TASK: In the records below, find the line that contains "-Infinity or a" and repeat it, along with each line after it, exactly as written.

★ ★ ★

(** * EcoPulse: observation trust and integrity

    A shallow embedding of the parts of the EcoPulse code base that decide
    how an observation's location is disclosed, how its timestamp and
    justification are validated, how batch (CSV) imports are filtered and
    what the backend's account routes answer; and, modelled from the
    specification where the code base has no implementation, of the conflict
    detector and of the verification of observations with its credibility
    ledger.

    Conventions.
    - A JavaScript [number] is modelled by [JsNumber.num]: NaN, +Infinity,
      -Infinity or a rational ([Qc]).  Addition, multiplication and division
      round their exact result to the nearest number with a 53-bit
      significand, ties to the even significand, as IEEE 754 binary64 does
      ([Binary64.round]).  The exponent is not bounded: overflow to Infinity
      and gradual underflow (magnitudes above about 1.8e308 or below about
      2.2e-308) are not represented, and neither is the sign of zero.
      Division by zero, NaN propagation and comparisons with NaN follow the
      language.
    - Library calls whose result is decided outside the code are explicit
      arguments: the draws of [Math.random], the value of [Math.cos], the
      haversine distance, [parseFloat] on CSV cells and [Date] parsing.
    - React state is threaded explicitly: a handler is a function from the
      current state (and its inputs) to the next state or to its outcome. *)

From Stdlib Require Import ZArith QArith Qcanon Qround Qpower Qabs Lqa List Bool Ascii
  String.
From stdpp Require Import base numbers strings list gmap pretty.

(** ** Rounding to binary64 *)

Module Binary64.
Local Open Scope Q_scope.

(** The exponent [e] with [2^e <= m < 2^(e+1)], for a positive [m]. *)
Definition ilog2 (m : Q) : Z :=
  let e0 := (Z.log2 (Qnum m) - Z.log2 (Zpos (Qden m)))%Z in
  if Qle_bool (2 ^ e0) m then e0 else (e0 - 1)%Z.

★ ★ ★

WRITTEN SOLUTION:
      -Infinity or a rational ([Qc]).  Addition, multiplication and division
      round their exact result to the nearest number with a 53-bit
      significand, ties to the even significand, as IEEE 754 binary64 does
      ([Binary64.round]).  The exponent is not bounded: overflow to Infinity
      and gradual underflow (magnitudes above about 1.8e308 or below about
      2.2e-308) are not represented, and neither is the sign of zero.
      Division by zero, NaN propagation and comparisons with NaN follow the
      language.
    - Library calls whose result is decided outside the code are explicit
      arguments: the draws of [Math.random], the value of [Math.cos], the
      haversine distance, [parseFloat] on CSV cells and [Date] parsing.
    - React state is threaded explicitly: a handler is a function from the
      current state (and its inputs) to the next state or to its outcome. *)

From Stdlib Require Import ZArith QArith Qcanon Qround Qpower Qabs Lqa List Bool Ascii
  String.
From stdpp Require Import base numbers strings list gmap pretty.

(** ** Rounding to binary64 *)

Module Binary64.
Local Open Scope Q_scope.

(** The exponent [e] with [2^e <= m < 2^(e+1)], for a positive [m]. *)
Definition ilog2 (m : Q) : Z :=
  let e0 := (Z.log2 (Qnum m) - Z.log2 (Zpos (Qden m)))%Z in
  if Qle_bool (2 ^ e0) m then e0 else (e0 - 1)%Z.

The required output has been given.